(Dataset items)
+-------+
(* ===== verification/SharedRing.v ===== *)
(** * ShmTunnel.hpp: the ring buffers in shared memory

    [SharedMessages] is a ring of [MAX_MESSAGES] slots.  Its operations hold an
    interprocess mutex, so each is one atomic step; [clear] does not take it. *)

From S2P Require Import Prelude LinkLib Sample.

#[local] Open Scope nat_scope.
#[local] Arguments Nat.modulo : simpl never.

Definition MAX_MESSAGES : nat := 100.

Record Message := mkMessage { source : nat; message : list byte }.

Record SharedMessages := mkRing {
  messages : list Message;                (* std::array<Message, MAX_MESSAGES> *)
  _messages_front : nat;
  _messages_back : nat;
}.

Definition is_empty (r : SharedMessages) : bool := _messages_front r =? _messages_back r.
Definition is_full (r : SharedMessages) : bool :=
  (_messages_back r + 1) mod MAX_MESSAGES =? _messages_front r.

Definition push (src : nat) (msg : list byte) (r : SharedMessages) : result SharedMessages :=
  if is_full r then Ret r
  else if decide (_messages_back r < length (messages r))%nat
  then Ret (mkRing (<[_messages_back r := mkMessage src msg]> (messages r))
              (_messages_front r) ((_messages_back r + 1) mod MAX_MESSAGES))
  else Undef OutOfBounds.

Definition pop (r : SharedMessages) : result (option Message * SharedMessages) :=
  if is_empty r then Ret (None, r)
  else match messages r !! _messages_front r with
  | Some m => Ret (Some m, mkRing (messages r) ((_messages_front r + 1) mod MAX_MESSAGES)
                             (_messages_back r))
  | None => Undef OutOfBounds
  end.

Definition clear (r : SharedMessages) : SharedMessages := mkRing (messages r) 0 0.

(** [new SharedMemory()] zeroes the slots. *)
Definition new_ring (zero : list byte) : SharedMessages :=
  mkRing (replicate MAX_MESSAGES (mkMessage 0 zero)) 0 0.

(** ** A bounded queue *)

Definition ring_ok (r : SharedMessages) : Prop :=
  length (messages r) = MAX_MESSAGES ∧
  (_messages_front r < MAX_MESSAGES)%nat ∧ (_messages_back r < MAX_MESSAGES)%nat.

Definition count (r : SharedMessages) : nat :=
  (_messages_back r + MAX_MESSAGES - _messages_front r) mod MAX_MESSAGES.

(** The messages from the front on. *)
Definition contents (r : SharedMessages) : list Message :=
  omap (λ i, messages r !! ((_messages_front r + i) mod MAX_MESSAGES)%nat) (seq 0 (count r)).

(** The specification: a queue that drops what does not fit. *)
Definition capacity : nat := MAX_MESSAGES - 1.
Definition enqueue (m : Message) (q : list Message) : list Message :=
  if decide (length q < capacity)%nat then q ++ [m] else q.

Lemma mod_wrap x :
  (x < 2 * MAX_MESSAGES)%nat →
  (x mod MAX_MESSAGES = if decide (x < MAX_MESSAGES) then x else x - MAX_MESSAGES)%nat.
Proof.
  intros Hx. case_decide as Hd; [by apply Nat.mod_small|].
  replace x with ((x - MAX_MESSAGES) + 1 * MAX_MESSAGES)%nat at 1 by (unfold MAX_MESSAGES in *; lia).
  rewrite Nat.Div0.mod_add. apply Nat.mod_small. unfold MAX_MESSAGES in *. lia.
Qed.

Ltac ring_lia := unfold capacity, MAX_MESSAGES in *; lia.

Lemma mod_succ b :
  b < MAX_MESSAGES →
  ((b + 1) mod MAX_MESSAGES = b + 1 ∧ b + 1 < MAX_MESSAGES) ∨
  ((b + 1) mod MAX_MESSAGES = 0 ∧ b + 1 = MAX_MESSAGES).
Proof.
  intros Hb. rewrite mod_wrap by ring_lia. case_decide; [by left|right]. ring_lia.
Qed.

Section queue.
Implicit Types (r : SharedMessages) (l : list Message).

Lemma count_cases r :
  ring_ok r →
  count r = if decide (_messages_front r ≤ _messages_back r)%nat
            then (_messages_back r - _messages_front r)%nat
            else (_messages_back r + MAX_MESSAGES - _messages_front r)%nat.
Proof.
  intros (_ & Hf & Hb). unfold count. rewrite mod_wrap by ring_lia.
  repeat case_decide; ring_lia.
Qed.

Lemma omap_total {A B} (f : A → option B) (l : list A) (g : A → B) :
  (∀ x, x ∈ l → f x = Some (g x)) → omap f l = g <$> l.
Proof.
  induction l as [|x l IH]; intros Hf; csimpl; [done|].
  rewrite (Hf x) by apply list_elem_of_here. f_equal. apply IH.
  intros y Hy. apply Hf. by apply list_elem_of_further.
Qed.

Lemma omap_ext_in {A B} (f g : A → option B) (l : list A) :
  (∀ x, x ∈ l → f x = g x) → omap f l = omap g l.
Proof.
  induction l as [|x l IH]; intros Hf; csimpl; [done|].
  rewrite (Hf x) by apply list_elem_of_here. rewrite IH; [done|].
  intros y Hy. apply Hf. by apply list_elem_of_further.
Qed.

Lemma omap_fmap_list {A B C} (f : B → option C) (g : A → B) (l : list A) :
  omap f (g <$> l) = omap (f ∘ g) l.
Proof. induction l as [|x l IH]; csimpl; [done|]. by rewrite IH. Qed.

Lemma length_contents r : ring_ok r → length (contents r) = count r.
Proof.
  intros (Hl & Hf & Hb). unfold contents.
  rewrite (omap_total _ _ (λ i, default (mkMessage 0 [])
    (messages r !! ((_messages_front r + i) mod MAX_MESSAGES)%nat))).
  - by rewrite length_fmap, length_seq.
  - intros i _. destruct (lookup_lt_is_Some_2 (messages r)
      ((_messages_front r + i) mod MAX_MESSAGES)%nat) as [m ->]; [|done].
    rewrite Hl. apply Nat.mod_upper_bound. done.
Qed.

Lemma is_empty_count r : ring_ok r → is_empty r = true ↔ count r = 0%nat.
Proof.
  intros Hr. rewrite count_cases by done. destruct Hr as (_ & Hf & Hb).
  unfold is_empty. rewrite Nat.eqb_eq. case_decide; ring_lia.
Qed.

Lemma is_full_count r : ring_ok r → is_full r = true ↔ count r = capacity.
Proof.
  intros Hr. rewrite count_cases by done. destruct Hr as (_ & Hf & Hb).
  unfold is_full. rewrite Nat.eqb_eq, mod_wrap by ring_lia. repeat case_decide; ring_lia.
Qed.

Lemma count_capacity r : ring_ok r → (count r ≤ capacity)%nat.
Proof.
  intros Hr. rewrite count_cases by done. destruct Hr as (_ & Hf & Hb).
  case_decide; ring_lia.
Qed.

Lemma push_run src msg r :
  ring_ok r → ∃ r', push src msg r = Ret r' ∧ ring_ok r' ∧
    contents r' = enqueue (mkMessage src msg) (contents r).
Proof.
  intros Hr. unfold push, enqueue. rewrite length_contents by done.
  pose proof (is_full_count r Hr) as Hfull. pose proof (count_capacity r Hr) as Hcap.
  destruct (is_full r).
  { exists r. split; [done|]. split; [done|]. rewrite decide_False; [done|].
    destruct Hfull as [Hfull _]. rewrite Hfull by done. lia. }
  assert (count r < capacity)%nat as Hlt.
  { destruct (decide (count r = capacity)) as [Hc|]; [|lia]. by apply Hfull in Hc. }
  pose proof Hr as (Hl & Hf & Hb). rewrite Hl, decide_True by done. rewrite decide_True by done.
  set (r' := mkRing _ _ _). assert (ring_ok r') as Hr'.
  { unfold r', ring_ok. cbn [messages _messages_front _messages_back]. rewrite length_insert.
    split_and!; [done|done|by apply Nat.mod_upper_bound]. }
  exists r'. split; [done|]. split; [done|].
  assert (count r' = S (count r)) as Hc.
  { rewrite !count_cases by done. rewrite count_cases in Hlt by done. unfold r'. cbn [messages _messages_front _messages_back].
    destruct (mod_succ _ Hb) as [[-> ?]|[-> ?]]; repeat case_decide; ring_lia. }
  unfold contents. rewrite Hc, seq_S, omap_app. f_equal.
  - apply omap_ext_in. intros i [_ Hi]%elem_of_seq. unfold r'. cbn [messages _messages_front _messages_back].
    apply list_lookup_insert_ne. rewrite count_cases in Hi, Hlt by done.
    rewrite mod_wrap by (repeat case_decide; ring_lia). repeat case_decide; ring_lia.
  - csimpl.
    replace ((_messages_front r + _) mod MAX_MESSAGES)%nat with (_messages_back r).
    + by rewrite list_lookup_insert_eq by (by rewrite Hl).
    + rewrite count_cases by done. repeat case_decide; rewrite mod_wrap by ring_lia; case_decide; ring_lia.
Qed.

Lemma pop_run r :
  ring_ok r → ∃ r', pop r = Ret (head (contents r), r') ∧ ring_ok r' ∧
    contents r' = tail (contents r).
Proof.
  intros Hr. unfold pop. pose proof (is_empty_count r Hr) as Hempty.
  destruct (is_empty r) eqn:He.
  { exists r. assert (contents r = []) as ->; [|done].
    apply nil_length_inv. rewrite length_contents by done. by apply Hempty. }
  assert (count r ≠ 0)%nat as Hc0 by (intros Hc; by apply Hempty in Hc).
  pose proof Hr as (Hl & Hf & Hb).
  destruct (lookup_lt_is_Some_2 (messages r) (_messages_front r)) as [m Hm]; [by rewrite Hl|].
  rewrite Hm. set (r' := mkRing _ _ _). assert (ring_ok r') as Hr'.
  { unfold r', ring_ok. cbn [messages _messages_front _messages_back]. split_and!; [done|by apply Nat.mod_upper_bound|done]. }
  exists r'. assert (count r = S (count r')) as Hc.
  { rewrite !count_cases by done. rewrite count_cases in Hc0 by done. unfold r' in *. cbn [messages _messages_front _messages_back] in *.
    destruct (mod_succ _ Hf) as [[-> ?]|[-> ?]]; repeat case_decide; ring_lia. }
  assert (contents r = m :: contents r') as ->.
  { unfold contents. rewrite Hc. csimpl. rewrite Nat.add_0_r, Nat.mod_small, Hm by done. f_equal.
    rewrite <-fmap_S_seq, omap_fmap_list. apply omap_ext_in. intros i [_ Hi]%elem_of_seq.
    unfold compose. unfold r'. cbn [messages _messages_front _messages_back]. f_equal.
    rewrite Nat.add_succ_r, <-Nat.add_succ_l, Nat.add_1_r. by rewrite Nat.Div0.add_mod_idemp_l. }
  done.
Qed.

Lemma clear_run r : ring_ok r → ring_ok (clear r) ∧ contents (clear r) = [].
Proof.
  intros (Hl & _ & _). split; [|done]. split_and!; [done|simpl; ring_lia|simpl; ring_lia].
Qed.

Lemma new_ring_ok zero : ring_ok (new_ring zero) ∧ contents (new_ring zero) = [].
Proof. split; [|done]. split_and!; [apply length_replicate|simpl; ring_lia..]. Qed.
End queue.

(** ** Theorem *)

(** C29: a ring buffer implements a queue of 99 messages: pushing appends unless
    the queue is full, when the message is dropped, popping takes the oldest
    message if there is one, and clearing empties it.  No operation leaves the
    array, and 100 slots hold at most 99 messages. *)
Theorem ring_refines_queue (r : SharedMessages) (src : nat) (msg : list byte) :
  ring_ok r →
  (∃ r', push src msg r = Ret r' ∧ ring_ok r' ∧
     contents r' = enqueue (mkMessage src msg) (contents r)) ∧
  (∃ r', pop r = Ret (head (contents r), r') ∧ ring_ok r' ∧ contents r' = tail (contents r)) ∧
  (ring_ok (clear r) ∧ contents (clear r) = []) ∧
  length (contents r) ≤ capacity.
Proof.
  intros Hr. split; [by apply push_run|]. split; [by apply pop_run|].
  split; [by apply clear_run|]. rewrite length_contents by done. by apply count_capacity.
Qed.

Module RingWitnesses.
(** The ring with the front at slot 98 and three messages: it wraps around. *)
Definition wrapped : SharedMessages :=
  mkRing (replicate MAX_MESSAGES (mkMessage 1 [])) 98 1.
Lemma ring_refines_queue_witness :
  ∃ r', push 2 [Byte.x01] wrapped = Ret r' ∧
    contents r' = [mkMessage 1 []; mkMessage 1 []; mkMessage 1 []; mkMessage 2 [Byte.x01]].
Proof.
  destruct (ring_refines_queue wrapped 2 [Byte.x01]) as ((r' & H1 & _ & H2) & _).
  - split; [reflexivity|]. split; decide_now.
  - exists r'. split; [exact H1|]. rewrite H2. evaluate.
Defined.
End RingWitnesses.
+-------+
Your task is to copy every line in the entries that holds the string "Undef".

### Response:
  else Undef OutOfBounds.
  | None => Undef OutOfBounds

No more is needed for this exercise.